On a trip to town last week, I bought a pack of slim notebooks and began filling them voraciously. My intent was, at first, self-destructive. Every journal began felt like a suicide note. I would imagine myself writing to the end, then doing the deed. When my suicide attempt, two weeks ago today, was interrupted, it is more true to say that I was denied the opportunity to finish the note. I was scribbling when friends burst in. They later asked sternly, would I have gone through with it? I think yes, if only I had managed to finish the note. Could I have finished the note? Of that I am less certain.

If writing all this down has been calming, it has been the result of an acceptance that the work will never be done. At one time, that very fact was indurably dispiriting. But apropos of nothing, I am writing now in a much thicker notebook, usefully paginated. (I am now at the end of page 41, moving onto page 42, with 146 pages left to go. Will I fill them all? Maybe. But I have an identical journal, unmarked, waiting for me on my desk for when the time comes.)

The solitude of the work refills my own inner resources. (It seems far from a coincidence to me that my present sickness has emerged from a writerly limbo, following the completion of a new book draft, some four or five months before I start my PhD.) But I remain desirous of a life where writing is unnecessary, a life that can be lived without the work, fully with others, where self-narration is discarded like a tattered band-aid, revealing a scar, no doubt, but one that can be lived with, that is picked no longer. (My incapacity for which is no doubt an echo of Paulhan’s questioned lie.)

I wrote little, beyond the new work, an ode to self-transformation, when I moved here. I miss that time intensely. I miss the stability of a life lived far more publicly. The intimacy maintained as a writer with readers is wholly insufficient. I would much prefer a life of real love, of unsanctuoned physical intimacy, of embodied rather than purely linguistic connection. Writing is nothing more than a work, a groundwork. Like any good communist, I hope to work no longer.

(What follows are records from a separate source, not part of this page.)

Definition GET (session : Session) (eventId : Id) : Handler :=
    tryCatch (
      match sessionUserId session with
      | None => ret (error "Unauthorized" 401)
      | Some uid =>
          event <- query (findEvent eventId) ;;
          match event with
          | None => ret (error "Event not found" 404)
          | Some event =>
              familyMembership <- query (findMembership (Event.familyId event) uid) ;;
              match familyMembership with
              | None => ret (error "Access denied" 403)
              | Some _ =>
                  eventMedia <- query (fun d =>
                    map (fun x => (x, findUser (Media.uploadedById x) d))
                        (filter (fun x => Media.eventId x =? eventId) (media d))) ;;
                  ret (json (PMediaList eventMedia) 200)
              end
          end
      end).

Definition POST (session : Session) (eventId : Id) (request : option JsVal)
    : Handler :=
    tryCatch (
      match sessionUserId session with
      | None => ret (error "Unauthorized" 401)
      | Some uid =>
          body <- requestJson request ;;
          validation <- safeParse MediaUploadSchema body ;;
          match validation with
          | None => ret (json (PInvalid "Invalid input") 400)
          | Some data =>
              event <- query (findEvent eventId) ;;
              match event with
              | None => ret (error "Event not found" 404)
              | Some event =>
                  familyMembership <-
                    query (findMembership (Event.familyId event) uid) ;;
                  match familyMembership with
                  | None => ret (error "Access denied" 403)
                  | Some _ =>
                      hasPermission <-
                        (if Event.createdById event =? uid then ret true
                         else
                           userContributor <-
                             query (findContributor eventId uid anyRow) ;;
                           ret (match userContributor with
                                | Some _ => true
                                | None => false
                                end)) ;;
                      if negb hasPermission
                      then ret (error "Permission denied" 403)
                      else
                        newMedia <- stmt (fun id t d =>
                          let row :=
                            Media.mk id eventId uid (mu_filename data)
                              (mu_originalName data) (mu_mimeType data)
                              (mu_size data) (mu_url data) (mu_altText data)
                              (mu_isPublic data) t in
                          (row, setMedia (media d ++ [row]) d)) ;;
                        ret (json (PMedia (Some newMedia)) 201)
                  end
              end
          end
      end).

Definition DELETE (session : Session) (eventId : Id) (request : option JsVal)
    : Handler :=
    tryCatch (
      match sessionUserId session with
      | None => ret (error "Unauthorized" 401)
      | Some uid =>
          body <- requestJson request ;;
          mediaId <- orThrow (prop "mediaId" body) ;;
          event <- query (findEvent eventId) ;;
          match event with
          | None => ret (error "Event not found" 404)
          | Some event =>
              familyMembership <- query (findMembership (Event.familyId event) uid) ;;
              match familyMembership with
              | None => ret (error "Access denied" 403)
              | Some _ =>
                  hasPermission <-
                    (if Event.createdById event =? uid then ret true
                     else
                       userContributor <-
                         query (findContributor eventId uid
                                  EventContributor.canDelete) ;;
                       ret (match userContributor with
                            | Some _ => true
                            | None => false
                            end)) ;;
                  if negb hasPermission
                  then ret (error "Permission denied" 403)
                  else
                    existingMedia <- query (fun d =>
                      find (fun x => idEq (Media.id x) mediaId &&
                                     (Media.eventId x =? eventId))
                           (media d)) ;;
                    match existingMedia with
                    | None => ret (error "Media not found" 404)
                    | Some _ =>
                        _ <- stmt (fun _ _ d =>
                          (tt, setMedia
                                 (keep (fun x => idEq (Media.id x) mediaId)
                                       (media d)) d)) ;;
                        ret (json PSuccess 200)
                    end
              end
          end
      end).

End MediaRoute.

(** ** [api/notifications/route.ts] *)

Record NotificationInput := mkNotificationInput {
  ni_type : NotificationType; ni_title : string; ni_message : string;
  ni_referenceId : option Id; ni_referenceType : option string }.

(** [z.enum(['comment', 'media_upload', 'event_update', 'invitation', 'system'])]. *)
Definition zNotificationType (v : JsVal) : option NotificationType :=
  match v with
  | JStr s =>
      if s =? "comment" then Some comment
      else if s =? "media_upload" then Some media_upload
      else if s =? "event_update" then Some event_update
      else if s =? "invitation" then Some invitation
      else if s =? "system" then Some system
      else None
  | _ => None
  end.

Definition NotificationSchema (env : Env) (v : JsVal) : option NotificationInput :=
  o <-? zObject v ;;
  type <-? zNotificationType (field "type" o) ;;
  title <-? zString 1 (Some 100) (field "title" o) ;;
  message <-? zString 1 (Some 500) (field "message" o) ;;
  referenceId <-? zOptional (zFormat (isUuid env)) (field "referenceId" o) ;;
  referenceType <-? zOptional zText (field "referenceType" o) ;;
  Some (mkNotificationInput type title message referenceId referenceType).

(** The schemas that the update and the delete build on the spot, applied
    to the values they read from the body. *)
Definition NotificationReadSchema (env : Env) (v : JsVal * JsVal)
  : option (Id * bool) :=
  notificationId <-? zFormat (isUuid env) (fst v) ;;
  isRead <-? zBoolean (snd v) ;;
  Some (notificationId, isRead).

Definition NotificationIdSchema (env : Env) (v : JsVal) : option Id :=
  zFormat (isUuid env) v.

Module NotificationsRoute.

(** GET /api/notifications?limit=&unreadOnly= *)
Definition GET (session : Session) (limitParam unreadOnlyParam : option string)
  : Reader (list Notification.t) :=
  tryCatchRows (
    match sessionUserId session with
    | None => ret (Refused (error "Unauthorized" 401))
    | Some uid =>
        let limit := parseInt (paramOr limitParam "20") in
        let unreadOnly :=
          match unreadOnlyParam with
          | Some s => s =? "true"
          | None => false
          end in
        userNotifications <- query (fun d =>
          firstn (limitOr limit 20)
            (orderBy (fun x y => (Notification.createdAt y <=?
                                  Notification.createdAt x)%Z)
               (filter (fun n => (Notification.userId n =? uid) &&
                                 (if unreadOnly
                                  then negb (Notification.isRead n)
                                  else true))
                       (notifications d)))) ;;
        ret (Listed userNotifications)
    end).

Definition POST (session : Session) (request : option JsVal) : Handler :=
    tryCatch (
      match sessionUserId session with
      | None => ret (error "Unauthorized" 401)
      | Some uid =>
          body <- requestJson request ;;
          validation <- safeParse NotificationSchema body ;;
          match validation with
          | None => ret (json (PInvalid "Invalid input") 400)
          | Some data =>
              newNotification <- stmt (fun id t d =>
                let row :=
                  Notification.mk id uid (ni_type data) (ni_title data)
                    (ni_message data) (ni_referenceId data)
                    (ni_referenceType data) false t t in
                (row, setNotifications (notifications d ++ [row]) d)) ;;
              ret (json (PNotification (Some newNotification)) 201)
          end
      end).

Definition PUT (session : Session) (request : option JsVal) : Handler :=
    tryCatch (
      match sessionUserId session with
      | None => ret (error "Unauthorized" 401)
      | Some uid =>
          body <- requestJson request ;;
          notificationId <- orThrow (prop "notificationId" body) ;;
          isRead <- orThrow (prop "isRead" body) ;;
          validation <- safeParse NotificationReadSchema (notificationId, isRead) ;;
          match validation with
          | None => ret (json (PInvalid "Invalid input") 400)
          | Some (notificationId', isRead') =>
              existingNotification <- query (fun d =>
                find (fun n => (Notification.id n =? notificationId') &&
                               (Notification.userId n =? uid))
                     (notifications d)) ;;
              match existingNotification with
              | None => ret (error "Notification not found" 404)
              | Some _ =>
                  t <- now ;;
                  updated <- stmt (fun _ _ d =>
                    let '(rows, returned) :=
                      updateRows (fun n => Notification.id n =? notificationId')
                        (fun n => Notification.mk (Notification.id n)
                                    (Notification.userId n) (Notification.type n)
                                    (Notification.title n) (Notification.message n)
                                    (Notification.referenceId n)
                                    (Notification.referenceType n) isRead'
                                    (Notification.createdAt n) t)
                        (notifications d) in
                    (returned, setNotifications rows d)) ;;
                  ret (json (PNotification (hd_error updated)) 200)
              end
          end
      end).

Blanchot in The Space of Literature:

No one who has written the work can linger close to it. For the work is the very decision, which dismisses him, cuts him off, makes of him a survivor, without work. He becomes the inert idler upon whom art does not depend.

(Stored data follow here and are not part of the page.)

(** * Blogicum: the view, permission and query logic of [blog/views.py]

    A shallow embedding of the request handlers of the blog application.
    The persisted store is a record of tables (lists of rows, in storage
    order); a handler is a function of the store, the request and the URL
    keyword arguments, and returns the response together with the store
    it leaves behind.  Exceptions raised inside a handler ([Http404],
    [PermissionDenied], ...) travel in a small error monad and are turned
    into a status code at the request boundary. *)

From Stdlib Require Import List String Ascii Bool ZArith NArith Lia.
From Stdlib Require Import Permutation Sorted DecimalString.
Import ListNotations.

Local Open Scope bool_scope.
Local Open Scope N_scope.
Local Open Scope list_scope.

(* ===================================================================== *)
(** ** Data model *)
(* ===================================================================== *)

(** Modelled from the spec: [django.contrib.auth.models.User] comes from
    the framework; section 3 of the specification lists the attributes the
    application reads (unique username, names, email). *)
Module User.
Record t := {
  id : N;
  username : string;
  first_name : string;
  last_name : string;
  email : string
}.
End User.

(** Modelled from the spec: [blog/models.py] is not under src; a Category
    is a named grouping with a unique slug and an [is_published] flag. *)
Module Category.
Record t := {
  id : N;
  title : string;
  slug : string;
  is_published : bool
}.
End Category.

(** Modelled from the spec: [blog/models.py] is not under src; the fields
    are those of [PostForm.Meta.fields] in [blog/forms.py], the
    [is_published] flag and the author read by the views.  Foreign keys
    hold the primary key of the row they reference. *)
Module Post.
Record t := {
  id : N;
  title : string;
  text : string;
  pub_date : Z;
  is_published : bool;
  author : N;
  category : N;
  location : option N;
  image : option string
}.
End Post.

Perhaps this is where Deleuze’s abstruse language is further clarified. The writer is always at a distance from himself, who perseveres only because the self lingers perpetually on the horizon. “Counter-actualization is already infinite distance instead of infinitive identity.” Disparate books, essays, blogposts sketch the splendor and contours of an event eluded.

Blanchot again; Blanchot still, this time in The Infinite Conversation:

Let us learn to read by reading words that offer a resource to forgetting; there where writing, a writing without discourse, a tracing without trace, takes up again the always aleatory truth into the neutrality of its own enigma… Thus, through fragmentary writing, the return of the hesperic accord is announced. It is a time of decline, but a decline of ascendancy, pure detour in its strangeness: that which, permitting to go, from one deception to another (as René Char states elsewhere), leads from one courage to another. The gods? Returning, having never come.


The work is not over, only paused. I decide tonight to return to the scene of my latest crime. Last Friday, I spent the evening drinking at the Old Coal Yard, not so much to distraction, as I feel newly capable of doing, but into despair. It was a night of fissures and fractures, tears and phone calls to paramedics and psychiatrists. I will not repeat it — only the repetition of another day, a disjunctive series of days, each survived through the work. I will begin again tomorrow.